(** [find_unreferenced_labels(tex_file_path)] *)
Definition find_unreferenced_labels (tex_file_path : str) : io (list str) :=
  content ← read_text tex_file_path;
  let labels := extract_labels content in
  let references := extract_references content in
  let unreferenced := labels ∖ references in
  mret (Py.sorted (elements unreferenced)).

(** The loop of [find_unreferenced_equations] over the found equations. *)
Definition keep_unreferenced (references : gset str)
    (equations : list equation) : list (nat * str) :=
  foldl (λ unreferenced_equations '(line_num, eq_content, label),
           if match label with
              | None => true
              | Some l => bool_decide (l ∉ references)
              end
           then unreferenced_equations ++ [(line_num, eq_content)]
           else unreferenced_equations)
        [] equations.

(** [find_unreferenced_equations(tex_file_path)] *)
Definition find_unreferenced_equations (tex_file_path : str)
    : io (list (nat * str)) :=
  content ← read_text tex_file_path;
  let equations := extract_numbered_equations content in
  let references := extract_references content in
  mret (keep_unreferenced references equations).

Definition ln (s : str) : str := s ++ [Py.newline].

(** The text the [f.write] calls of [main] add up to. *)
Definition report (unreferenced_labels : list str)
    (unreferenced_equations : list (nat * str)) : str :=
  ln (Py.times (py "=") 80)
  ++ ln (py "UNREFERENCED LABELS")
  ++ ln (ln (Py.times (py "=") 80))
  ++ (match unreferenced_labels with
      | _ :: _ =>
          concat ((λ label, ln (py "  " ++ label)) <$> unreferenced_labels)
          ++ ln []
          ++ ln (py "Total: " ++ Py.of_nat (length unreferenced_labels)
                 ++ py " unreferenced label(s)")
      | [] => ln (py "No unreferenced labels found.")
      end)
  ++ [Py.newline] ++ ln (Py.times (py "=") 80)
  ++ ln (py "UNREFERENCED NUMBERED EQUATIONS")
  ++ ln (ln (Py.times (py "=") 80))
  ++ (match unreferenced_equations with
      | _ :: _ =>
          concat (imap (λ idx '(line_num, eq_content),
                    ln (py "Equation #" ++ Py.of_nat (S idx)
                        ++ py " at line " ++ Py.of_nat line_num ++ py ":")
                    ++ ln (Py.times (py "-") 80)
                    ++ ln eq_content
                    ++ ln (ln (Py.times (py "-") 80)))
                  unreferenced_equations)
          ++ ln (py "Total: " ++ Py.of_nat (length unreferenced_equations)
                 ++ py " unreferenced equation(s)")
      | [] => ln (py "No unreferenced equations found.")
      end).

(** [main()], with [sys.argv] as its argument. *)
Definition main (argv : list str) : io unit :=
  match argv with
  | [_; tex_file_path] =>
      found ← path_exists tex_file_path;
      when (negb found)
        (print (py "Error: File '" ++ tex_file_path ++ py "' not found.") ;;
         sys_exit 1) ;;
      when (negb (Py.endswith (Py.lower tex_file_path) (py ".tex")))
        (print (py "Warning: Input file does not have a .tex extension.")) ;;
      '(unreferenced_labels, unreferenced_equations) ←
        try_except
          (unreferenced_labels ← find_unreferenced_labels tex_file_path;
           unreferenced_equations ← find_unreferenced_equations tex_file_path;
           mret (unreferenced_labels, unreferenced_equations))
          (λ e, print (py "Error processing file: " ++ e) ;; sys_exit 1);
      let output_file_path := with_suffix_txt tex_file_path in
      write_text output_file_path
        (report unreferenced_labels unreferenced_equations) ;;
      print (py "Processed: " ++ tex_file_path) ;;
      print (py "Output written to: " ++ output_file_path) ;;
      print (Py.newline :: py "Summary:") ;;
      print (py "  - " ++ Py.of_nat (length unreferenced_labels)
             ++ py " unreferenced label(s)") ;;
      print (py "  - " ++ Py.of_nat (length unreferenced_equations)
             ++ py " unreferenced equation(s)") ;;
      when (bool_decide (unreferenced_labels ≠ []))
        (print (Py.newline :: py "Unreferenced labels:") ;;
         for_each unreferenced_labels (λ label, print (py "  - " ++ label))) ;;
      when (bool_decide (unreferenced_equations ≠ []))
        (print (Py.newline :: py "Unreferenced equations at lines:") ;;
         for_each unreferenced_equations
           (λ '(line_num, _), print (py "  - Line " ++ Py.of_nat line_num)))
  | _ =>
      print (py "Usage: python labeled4nothing.py <input.tex>") ;;
      sys_exit 1
  end.

(** The status the process ends with: 0 when [main] returns, the
    argument of [sys.exit], 1 for an exception nobody caught. *)
Definition exit_status {A} (o : outcome A) : nat :=
  match o with
  | Return _ => 0
  | Raise _ => 1
  | SysExit n => n
  end.

End Script.

End L4N.


Import L4N.

(** * Vocabulary of the statements *)

Module Doc.

Import Re.

(** [([^}]+)\}], the tail the label and the reference pattern share: the
    argument runs up to the first closing brace and is not empty. *)
Definition argument : regex :=
  (Group (Plus (NotChr (ch "}"))) ⋅ Chr (ch "}"))%re.

(** Naive brace matching, as the patterns do it: [open_after b p] tells
    whether a brace is open after reading [p], [b] telling whether one was
    open before.  An opening brace opens, a closing brace closes. *)
Fixpoint open_after (b : bool) (p : str) : bool :=
  match p with
  | [] => b
  | c :: p' =>
      open_after (if (c =? ch "{")%N then true
                  else if (c =? ch "}")%N then false else b) p'
  end.

(** No brace is left open at the end of [p]: the text after [p] is not
    inside the argument of a command that started in [p]. *)
Definition closed (p : str) : Prop := open_after false p = false.

(** Where the matcher stands in a text [p] that is followed by a
    backslash: at a position where a match may start, after the command
    name, or inside a brace that [p] closes. *)
Inductive position := Start | Outside | Inside.

Definition at_position (x : position) (p : str) : Prop :=
  match x with
  | Start => p ≠ [] ∧ closed p
  | Outside => closed p
  | Inside => open_after true p = false
  end.

Definition position_eqb (x y : position) : bool :=
  match x, y with
  | Start, Start | Outside, Outside | Inside, Inside => true
  | _, _ => false
  end.

Definition plain (c : char) : bool :=
  negb ((c =? ch "\")%N || (c =? ch "{")%N || (c =? ch "}")%N).
(** C8: deleting an existing session succeeds and removes it; after that a
    question, a summary request and a metadata request for the same id are
    answered 404, and a second delete is answered 404 and changes nothing. The id and the question are non-empty,
    as the routes require of a request before they look the session up. *)
Theorem deleted_session_not_found
    (st : App.State) (user_id question : string) :
  user_id <> "" ->
  question <> "" ->
  is_Some (App.user_documents st !! user_id) ->
  exists st1,
    App.delete_user_document st user_id
    = ((App.MessageBody "Document deleted successfully", 200), st1)
    /\ App.user_documents st1 !! user_id = None
    /\ App.ask_question encode qa_chain st1 (Some user_id) (Some question)
       = (App.ErrorBody "Document not found. Please upload first.", 404)
    /\ App.generate_summary summary_chain st1 (Some user_id)
       = (App.ErrorBody "Document not found", 404)
    /\ App.get_user_document_info st1 user_id
       = (App.ErrorBody "Document not found", 404)
    /\ App.delete_user_document st1 user_id
       = ((App.ErrorBody "Document not found", 404), st1).
Proof.
  intros Hid Hq Hin. eexists. split.
  - unfold App.delete_user_document. by rewrite bool_decide_true.
  - cbn [App.user_documents].
    split; [apply lookup_delete_eq|]. split; [|split; [|split]].
    + unfold App.ask_question. rewrite !missing_some by done.
      cbn [orb default App.user_documents]. rewrite lookup_delete_eq.
      rewrite bool_decide_false; [done|]. by intros [? ?].
    + unfold App.generate_summary. rewrite missing_some by done.
      cbv zeta. cbn [default from_option id App.user_documents].
      by rewrite lookup_delete_eq.
    + unfold App.get_user_document_info. cbn [App.user_documents].
      by rewrite lookup_delete_eq.
    + unfold App.delete_user_document. cbn [App.user_documents].
      rewrite lookup_delete_eq.
      rewrite bool_decide_false; [done|]. by intros [? ?].
Qed.

(** C10: the summary of an existing session is generated from the join of
    the first 50 chunks only, and the response reports the number of chunks
    used, [min 50 (len chunks)], next to the total number of chunks. *)
Theorem summary_reads_first_50_chunks
    (st : App.State) (user_id : string) (doc_data : App.DocData) :
  user_id <> "" ->
  App.user_documents st !! user_id = Some doc_data ->
  let chunks := App.chunks (App.metadata doc_data) in
  let filename := App.filename (App.metadata doc_data) in
  App.generate_summary summary_chain st (Some user_id)
  = (App.SummaryBody
       (summary_chain (Py.join (App.newline +:+ App.newline) (take 50 chunks))
                      filename)
       filename (Z.min 50 (Py.len chunks)) (Py.len chunks), 200).
Proof.
  intros Hid Hdoc chunks filename. unfold App.generate_summary.
  rewrite missing_some by done. cbv zeta. cbn [default from_option id]. rewrite Hdoc.
  fold chunks filename. unfold Py.slice_to, Py.len.
  destruct (Z.gtb_spec (Z.of_nat (length chunks)) 50) as [Hgt|Hle].
  - cbn [Z.ltb Z.compare]. rewrite Z.min_l by lia.
    change (Z.to_nat 50) with 50%nat.
    rewrite length_take. do 3 f_equal. lia.
  - rewrite take_ge by lia. do 3 f_equal. lia.
Qed.
End SessionFacts.

Lemma deleted_session_not_found_witness :
  exists st1,
    App.delete_user_document one_chunk_store "u1"
    = ((App.MessageBody "Document deleted successfully", 200), st1)
    /\ App.user_documents st1 !! "u1" = None
    /\ App.ask_question toy_encode toy_chain st1 (Some "u1") (Some "Who is first?")
       = (App.ErrorBody "Document not found. Please upload first.", 404)
    /\ App.generate_summary toy_chain st1 (Some "u1")
       = (App.ErrorBody "Document not found", 404)
    /\ App.get_user_document_info st1 "u1"
       = (App.ErrorBody "Document not found", 404)
    /\ App.delete_user_document st1 "u1"
       = ((App.ErrorBody "Document not found", 404), st1).
Proof.
  apply (deleted_session_not_found toy_encode toy_chain toy_chain
           one_chunk_store "u1" "Who is first?").
  - discriminate.
  - discriminate.
  - exists one_chunk_doc. reflexivity.
Defined.

Lemma summary_reads_first_50_chunks_witness :
  App.generate_summary toy_chain sixty_chunk_store (Some "u1")
  = (App.SummaryBody
       (toy_chain (Py.join (App.newline +:+ App.newline)
                     (take 50 (replicate 60 "Alpha is first."))) "a.pdf")
       "a.pdf" (Z.min 50 (Py.len (replicate 60 "Alpha is first.")))
       (Py.len (replicate 60 "Alpha is first.")), 200).
Proof.
  apply (summary_reads_first_50_chunks toy_chain sixty_chunk_store "u1"
           sixty_chunk_doc).
  - discriminate.
  - reflexivity.
Defined.

(** ** Claim about the search of [app.py] *)

(** C2 fails in [app.py]: on a session with one chunk the search with
    [k = 5] returns five results, four of them with position [-1] and the
    text of the last chunk, where the claim asks for [min 5 1 = 1] result
    with a position in [0, 1). *)
Theorem search_returns_padding_slots :
  exists results,
    App.semantic_search toy_encode one_chunk_store "u1" "Alpha" 5
    = Py.Return results
    /\ Py.len results = 5
    /\ Z.min 5 (Py.len (App.chunks (App.metadata one_chunk_doc))) = 1
    /\ map App.chunk_index results = [0; -1; -1; -1; -1]
    /\ map App.chunk_text_of results = replicate 5 "Alpha is first.".
Proof. eexists. split; [vm_compute; reflexivity|]. repeat split. Qed.

(** ** [sorted(..., reverse=True)] and the top of its result *)

Section SortedFacts.
Context {A : Type} (key : A -> Q).

Lemma insert_desc_perm x l : Py.insert_desc key x l ≡ₚ x :: l.
Proof.
  induction l as [|y l IH]; simpl; [done|].
  destruct (Qle_bool (key y) (key x)); [done|].
  rewrite IH. apply Permutation_swap.
Qed.
(* ===== verification/Varint.v ===== *)
(** * QUIC variable-length integers (src/ngtcp2/src/varint.rs)

    [encoded_len], [encode], [encode_to_vec] and [decode], with the round trip,
    the canonical length, the panics and the bounds. *)
From S2P Require Import Prelude.

Module Varint.
Local Open Scope rust_scope.

(** ** Definitions *)

Definition MAX : Z := Z.shiftl 1 62 - 1.

Definition encoded_len (n : Z) : Z :=
  if n <? 64 then 1
  else if n <? 16384 then 2
  else if n <? 1073741824 then 4
  else 8.

(** The bytes each arm of the [match len] of [encode] writes. *)
Definition encode_word (n : Z) : bytes :=
  let len := encoded_len n in
  if len =? 1 then [as_u8 n]
  else if len =? 2 then be_bytes 2 (Z.lor (as_u16 n) 0x4000)
  else if len =? 4 then be_bytes 4 (Z.lor (as_u32 n) 0x80000000)
  else be_bytes 8 (Z.lor n 0xc000000000000000).

(** [encode buf n]: the buffer after the call and the number of bytes written.
    The two [assert!]s are the two panics. *)
Definition encode (buf : bytes) (n : Z) : outcome (bytes * Z) :=
  if negb (n <=? MAX) then Panic
  else
    let len := encoded_len n in
    if negb (len <=? slen buf) then Panic
    else Ret (encode_word n ++ drop (Z.to_nat len) buf, len).

(** [buf.resize(start + len, 0); encode(&mut buf[start..], n)] *)
Definition encode_to_vec (n : Z) (buf : bytes) : outcome bytes :=
  let len := encoded_len n in
  let start := length buf in
  let resized := buf ++ replicate (Z.to_nat len) 0 in
  match encode (drop start resized) n with
  | Ret (tail, _) => Ret (take start resized ++ tail)
  | Panic => Panic
  end.

Definition decode (buf : bytes) : option (Z * Z) :=
  let? first := head buf in
  let len := Z.shiftl 1 (Z.shiftr first 6) in
  if slen buf <? len then None
  else
    let value :=
      if len =? 1 then first
      else if len =? 2 then Z.land (be_value (take 2 buf)) 0x3fff
      else if len =? 4 then Z.land (be_value (take 4 buf)) 0x3fffffff
      else Z.land (be_value (take 8 buf)) 0x3fffffffffffffff in
    Some (value, len).

(** ** Lemmas *)

Lemma MAX_val : MAX = 4611686018427387903.
Proof. reflexivity. Qed.

Lemma encoded_len_cases n :
  (n < 64 /\ encoded_len n = 1) \/
  (64 <= n < 16384 /\ encoded_len n = 2) \/
  (16384 <= n < 1073741824 /\ encoded_len n = 4) \/
  (1073741824 <= n /\ encoded_len n = 8).
Proof. unfold encoded_len. bool_cases; lia. Qed.

Ltac len_cases n :=
  destruct (encoded_len_cases n) as [[? Hlen]|[[? Hlen]|[[? Hlen]|[? Hlen]]]].

Ltac eval_log2 :=
  change (Z.log2 1) with 0; change (Z.log2 2) with 1;
  change (Z.log2 4) with 2; change (Z.log2 8) with 3.

Lemma encoded_len_range n : 1 <= encoded_len n <= 8.
Proof. len_cases n; lia. Qed.

(** A tag in bits the value does not use is added to it. *)
Lemma lor_tag n k t :
  0 <= n < 2 ^ k -> 0 <= k -> Z.lor n (t * 2 ^ k) = n + t * 2 ^ k.
Proof.
  intros Hn Hk. rewrite <- Z.add_lor_land.
  replace (Z.land n (t * 2 ^ k)) with 0; [lia|].
  symmetry. apply Z.bits_inj'. intros i Hi.
  rewrite Z.land_spec, Z.bits_0.
  destruct (Z.lt_ge_cases i k).
  - rewrite Z.mul_pow2_bits_low by lia. apply andb_false_r.
  - rewrite <- (Z.mod_small n (2 ^ k)) by lia.
    by rewrite Z.mod_pow2_bits_high by lia.
Qed.

Lemma slen_encode_word n : slen (encode_word n) = encoded_len n.
Proof. unfold encode_word. len_cases n; rewrite Hlen; reflexivity. Qed.

(** The encoding is the tagged big-endian integer of its length. *)
Lemma encode_word_value n :
  0 <= n <= MAX ->
  encode_word n =
    be_bytes (Z.to_nat (encoded_len n))
      (n + Z.log2 (encoded_len n) * 2 ^ (8 * encoded_len n - 2)).
Proof.
  rewrite MAX_val. intros Hn. unfold encode_word, as_u8, as_u16, as_u32.
  len_cases n; rewrite Hlen; cbn -[be_bytes Z.lor Z.modulo].
  - change (Z.to_nat 1) with 1%nat. cbn [be_bytes]. change (2 ^ 8) with 256.
    do 2 f_equal. change (2 ^ (8 * Z.of_nat 0)) with 1. rewrite Z.mul_0_l, Z.add_0_r, Z.div_1_r. done.
  - rewrite Z.mod_small by lia. change 0x4000 with (1 * 2 ^ 14).
    rewrite lor_tag by lia. reflexivity.
  - rewrite Z.mod_small by lia. change 0x80000000 with (2 * 2 ^ 30).
    rewrite lor_tag by lia. reflexivity.
  - change 0xc000000000000000 with (3 * 2 ^ 62).
    rewrite lor_tag by lia. reflexivity.
Qed.

Lemma are_bytes_encode_word n : 0 <= n <= MAX -> are_bytes (encode_word n).
Proof. intros. rewrite encode_word_value by done. apply are_bytes_be_bytes. Qed.

Lemma land_ones_14 v : Z.land v 0x3fff = v mod 2 ^ 14.
Proof. change 0x3fff with (Z.ones 14). apply Z.land_ones. lia. Qed.
Lemma land_ones_30 v : Z.land v 0x3fffffff = v mod 2 ^ 30.
Proof. change 0x3fffffff with (Z.ones 30). apply Z.land_ones. lia. Qed.
Lemma land_ones_62 v : Z.land v 0x3fffffffffffffff = v mod 2 ^ 62.
Proof. change 0x3fffffffffffffff with (Z.ones 62). apply Z.land_ones. lia. Qed.

(** [decode] on a non-empty buffer, with the prefix as a power of two and the
    mask as a remainder. *)
Lemma decode_eq b l :
  is_u8 b ->
  decode (b :: l) =
    let len := 2 ^ (b / 64) in
    if slen (b :: l) <? len then None
    else Some (be_value (take (Z.to_nat len) (b :: l)) mod 2 ^ (8 * len - 2), len).
Proof.
  intros Hb. unfold is_u8 in Hb. unfold decode. cbn [head].
  rewrite Z.shiftr_div_pow2 by lia. change (2 ^ 6) with 64.
  rewrite Z.shiftl_mul_pow2, Z.mul_1_l by (apply Z.div_pos; lia).
  destruct (slen (b :: l) <? 2 ^ (b / 64)); [done|].
  rewrite land_ones_14, land_ones_30, land_ones_62. cbv zeta.
  assert (b / 64 = 0 \/ b / 64 = 1 \/ b / 64 = 2 \/ b / 64 = 3) as Hq by lia.
  destruct Hq as [Hq|[Hq|[Hq|Hq]]]; rewrite Hq; [|reflexivity..].
  change (2 ^ 0) with 1. change (take (Z.to_nat 1) (b :: l)) with [b].
  change (8 * 1 - 2) with 6. change (be_value [b]) with (b * 1 + 0).
  change (1 =? 1) with true. cbv iota. do 2 f_equal.
  rewrite Z.mod_small; lia.
Qed.

(** The first byte of an encoding carries the length in its top two bits. *)
Lemma encode_word_head n :
  0 <= n <= MAX ->
  exists b l, encode_word n = b :: l /\ is_u8 b /\ 2 ^ (b / 64) = encoded_len n.
Proof.
  intros Hn. rewrite encode_word_value by done. rewrite MAX_val in Hn.
  unfold is_u8.
  len_cases n; rewrite Hlen; eexists _, _; (split; [reflexivity|]);
    eval_log2; eval_pow2;
    (split; [lia|]);
    match goal with |- 2 ^ ?e = ?r =>
      let k := eval vm_compute in (Z.log2 r) in replace e with k by lia
    end; reflexivity.
Qed.

Lemma decode_encode_word n rest :
  0 <= n <= MAX -> decode (encode_word n ++ rest) = Some (n, encoded_len n).
Proof.
  intros Hn. destruct (encode_word_head n Hn) as (b & l & Heq & Hb & Hp).
  rewrite Heq. cbn [app]. rewrite decode_eq by done. cbv zeta. rewrite Hp.
  change (b :: l ++ rest) with ((b :: l) ++ rest). rewrite <- Heq.
  rewrite slen_app, slen_encode_word. pose proof (slen_nonneg rest).
  destruct (Z.ltb_spec (encoded_len n + slen rest) (encoded_len n)); [lia|].
  do 2 f_equal.
  rewrite take_app_length'.
  2:{ pose proof (slen_encode_word n). unfold slen in *. lia. }
  rewrite encode_word_value by done. rewrite MAX_val in Hn.
  rewrite be_value_be_bytes by (len_cases n; rewrite Hlen; cbn; lia).
  len_cases n; rewrite Hlen; eval_log2; eval_pow2; lia.
Qed.

Lemma decode_bounds b (x len : Z) :
  is_u8 b -> len = 2 ^ (b / 64) -> 0 <= x mod 2 ^ (8 * len - 2) <= MAX.
Proof.
  unfold is_u8. rewrite MAX_val. intros Hb ->.
  assert (b / 64 = 0 \/ b / 64 = 1 \/ b / 64 = 2 \/ b / 64 = 3) as Hq by lia.
  destruct Hq as [Hq|[Hq|[Hq|Hq]]]; rewrite Hq; eval_pow2; lia.
Qed.

(** What [decode] can return. *)
Lemma decode_Some buf v len :
  are_bytes buf -> decode buf = Some (v, len) ->
  0 <= v <= MAX /\ len ∈ [1; 2; 4; 8] /\ encoded_len v <= len <= slen buf.
Proof.
  destruct buf as [|b l]; [done|]. intros Hbs.
  pose proof (Forall_inv Hbs) as Hb. rewrite decode_eq by done.
  cbv zeta. destruct (Z.ltb_spec (slen (b :: l)) (2 ^ (b / 64))) as [|Hlt]; [done|].
  intros [= <- <-].
  split; [by apply (decode_bounds b)|]. unfold is_u8 in Hb.
  remember (be_value _) as x. remember (slen _) as s. clear Heqx Heqs Hbs.
  assert (b / 64 = 0 \/ b / 64 = 1 \/ b / 64 = 2 \/ b / 64 = 3) as Hq by lia.
  unfold encoded_len.
  destruct Hq as [Hq|[Hq|[Hq|Hq]]]; rewrite Hq in *; clear Hq; eval_pow2;
    (split; [set_solver|]); bool_cases; lia.
Qed.

(** A decoded encoding of canonical length is the encoding of the value. *)
Lemma decode_canonical buf v len :
  are_bytes buf -> decode buf = Some (v, len) -> encoded_len v = len ->
  take (Z.to_nat len) buf = encode_word v.
Proof.
  destruct buf as [|b l]; [done|]. intros Hbs.
  pose proof (Forall_inv Hbs) as Hb. rewrite decode_eq by done.
  cbv zeta. destruct (Z.ltb_spec (slen (b :: l)) (2 ^ (b / 64))); [done|].
  intros [= <- <-] Hc.
  set (len := 2 ^ (b / 64)) in *. set (w := take (Z.to_nat len) (b :: l)) in *.
  unfold is_u8 in Hb.
  assert (0 < len) as Hpos by (apply Z.pow_pos_nonneg; lia).
  assert (slen w = len) as Hw by (apply slen_take; lia).
  assert (are_bytes w) as Hwb by (by apply are_bytes_take).
  pose proof (be_bytes_be_value w Hwb) as Hbe.
  replace (length w) with (Z.to_nat len) in Hbe by (unfold slen in Hw; lia).
  assert (exists l', w = b :: l' /\ slen l' = len - 1 /\ are_bytes l') as (l' & Hl' & Hs & Hb').
  { exists (take (Z.to_nat (len - 1)) l). unfold w.
    replace (Z.to_nat len) with (S (Z.to_nat (len - 1))) by lia.
    rewrite slen_cons in *. split; [done|]. split; [apply slen_take; lia|].
    apply are_bytes_take. by apply Forall_inv_tail in Hbs. }
  assert (0 <= be_value w mod 2 ^ (8 * len - 2) <= MAX) as Hv.
  { by apply (decode_bounds b). }
  rewrite encode_word_value, Hc by done. rewrite <- Hbe at 1. f_equal.
  pose proof (be_value_range l' Hb') as Hr. rewrite Hs in Hr.
  rewrite Hl'. cbn [be_value]. rewrite Hs.
  assert (b / 64 = 0 \/ b / 64 = 1 \/ b / 64 = 2 \/ b / 64 = 3) as Hq by lia.
  subst len.
  destruct Hq as [Hq|[Hq|[Hq|Hq]]]; rewrite Hq in *; eval_pow2; eval_log2; lia.
Qed.

(** ** Properties *)

(** C38: encoding a value and decoding the buffer gives the value back, whatever
    follows it, and consumes exactly the bytes written; [encode] touches only the
    bytes it counts. *)
Theorem encode_decode_roundtrip (buf : bytes) (n : Z)
    (Hn : 0 <= n <= MAX) (Hbuf : encoded_len n <= slen buf) :
  exists w, length w = Z.to_nat (encoded_len n) /\
    encode buf n = Ret (w ++ drop (length w) buf, encoded_len n) /\
    decode (w ++ drop (length w) buf) = Some (n, encoded_len n).
Proof.
  exists (encode_word n).
  assert (length (encode_word n) = Z.to_nat (encoded_len n)) as Hl.
  { pose proof (slen_encode_word n). unfold slen in *. lia. }
  split; [done|]. rewrite Hl. split; [|by apply decode_encode_word].
  unfold encode.
  destruct (Z.leb_spec n MAX); [|lia]. cbn [negb].
  destruct (Z.leb_spec (encoded_len n) (slen buf)); [|lia]. done.
Qed.

Lemma encode_decode_roundtrip_witness :
  exists w, length w = 2%nat /\
    encode [0; 0; 7] 15293 = Ret (w ++ drop (length w) [0; 0; 7], 2) /\
    decode (w ++ drop (length w) [0; 0; 7]) = Some (15293, 2).
Proof. apply (encode_decode_roundtrip [0; 0; 7] 15293); [vm_compute; split; discriminate|vm_compute; discriminate]. Defined.

(** [encode] panics exactly on a value above [MAX] or a short buffer, and
    [encode_to_vec] exactly on a value above [MAX]; otherwise it appends the
    encoding, which is as long as [encoded_len] says, and keeps the contents of
    the vector. *)
Theorem encode_panics (buf : bytes) (n : Z) :
  (encode buf n = Panic <-> MAX < n \/ slen buf < encoded_len n) /\
  (encode_to_vec n buf = Panic <-> MAX < n) /\
  (n <= MAX ->
    encode_to_vec n buf = Ret (buf ++ encode_word n) /\
    slen (encode_word n) = encoded_len n).
Proof.
  assert (forall b, encode b n = Panic <-> MAX < n \/ slen b < encoded_len n) as He.
  { intros b. unfold encode. bool_cases; cbn [negb]; split; naive_solver lia. }
  set (z := replicate (Z.to_nat (encoded_len n)) 0).
  assert (slen z = encoded_len n) as Hz.
  { unfold z, slen. rewrite length_replicate.
    pose proof (encoded_len_range n). lia. }
  assert (n <= MAX -> encode z n = Ret (encode_word n, encoded_len n)) as Hok.
  { intros Hn. unfold encode. bool_cases; cbn [negb]; try lia.
    rewrite drop_ge, app_nil_r; [done|]. unfold slen in Hz. lia. }
  split; [done|]. unfold encode_to_vec. fold z.
  rewrite drop_app_length, take_app_length. pose proof (He z) as Hez. split.
  - destruct (Z.le_gt_cases n MAX) as [Hn|Hn].
    + rewrite Hok by done. split; [done|lia].
    + rewrite (proj2 Hez) by auto. split; [lia|done].
  - intros Hn. rewrite Hok by done. split; [done|]. apply slen_encode_word.
Qed.

Lemma encode_panics_witness :
  encode_to_vec 64 [1; 2] = Ret ([1; 2] ++ encode_word 64) /\
  slen (encode_word 64) = 2 /\ encode_word 64 = [64; 64].
Proof.
  destruct (encode_panics [1; 2] 64) as (_ & _ & H).
  destruct H as [H1 H2]; [vm_compute; discriminate|].
  exact (conj H1 (conj H2 eq_refl)).
Defined.

(** [decode] fails only on an empty buffer or one shorter than the length its
    first byte announces; what it returns is in the range of the format, consumes
    1, 2, 4 or 8 bytes that are in the buffer and at least as many as the shortest
    encoding, and when it consumes that many, encoding the value again gives the
    bytes consumed. *)
Theorem decode_sound (buf : bytes) (Hb : are_bytes buf) :
  (decode buf = None <->
     buf = [] \/ exists b, head buf = Some b /\ slen buf < 2 ^ (b / 64)) /\
  forall v len, decode buf = Some (v, len) ->
    0 <= v <= MAX /\ len ∈ [1; 2; 4; 8] /\ encoded_len v <= len <= slen buf /\
    (encoded_len v = len -> take (Z.to_nat len) buf = encode_word v).
Proof.
  split.
  - destruct buf as [|b l]; [split; [by left|done]|].
    rewrite decode_eq by (by apply Forall_inv in Hb). cbv zeta. cbn [head].
    bool_cases; split; try done.
    + intros _. right. by exists b.
    + intros [|(b' & [= <-] & ?)]; [done|lia].
  - intros v len Hd. destruct (decode_Some buf v len Hb Hd) as (?&?&?).
    do 3 (split; [done|]). intros. by apply decode_canonical.
Qed.

Lemma decode_sound_witness :
  decode [0x40; 0x19] = Some (25, 2) /\ (0 <= 25 <= MAX) /\
  decode [0x7b; 0xbd; 7] = Some (15293, 2) /\
  take (Z.to_nat 2) [0x7b; 0xbd; 7] = encode_word 15293.
Proof.
  assert (are_bytes [0x7b; 0xbd; 7]) as Hb by (solve_bytes).
  assert (are_bytes [0x40; 0x19]) as Hb' by (solve_bytes).
  split; [reflexivity|]. split; [|split; [reflexivity|]].
  - apply (proj2 (decode_sound _ Hb') 25 2 eq_refl).
  - apply (proj2 (decode_sound _ Hb) 15293 2 eq_refl). reflexivity.
Defined.
End Varint.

□ □ □ □ □

» **Task requirements**: Give again, word for word, every line of the listing above from the one with "intros Hn Hk. rewrite <- Z.add_lor_land." to the one with "rewrite MAX_val. intros Hn.", both inclusive, and nothing beyond them.

» **Your response**:
  intros Hn Hk. rewrite <- Z.add_lor_land.
  replace (Z.land n (t * 2 ^ k)) with 0; [lia|].
  symmetry. apply Z.bits_inj'. intros i Hi.
  rewrite Z.land_spec, Z.bits_0.
  destruct (Z.lt_ge_cases i k).
  - rewrite Z.mul_pow2_bits_low by lia. apply andb_false_r.
  - rewrite <- (Z.mod_small n (2 ^ k)) by lia.
    by rewrite Z.mod_pow2_bits_high by lia.
Qed.

Lemma slen_encode_word n : slen (encode_word n) = encoded_len n.
Proof. unfold encode_word. len_cases n; rewrite Hlen; reflexivity. Qed.

(** The encoding is the tagged big-endian integer of its length. *)
Lemma encode_word_value n :
  0 <= n <= MAX ->
  encode_word n =
    be_bytes (Z.to_nat (encoded_len n))
      (n + Z.log2 (encoded_len n) * 2 ^ (8 * encoded_len n - 2)).
Proof.
  rewrite MAX_val. intros Hn. unfold encode_word, as_u8, as_u16, as_u32.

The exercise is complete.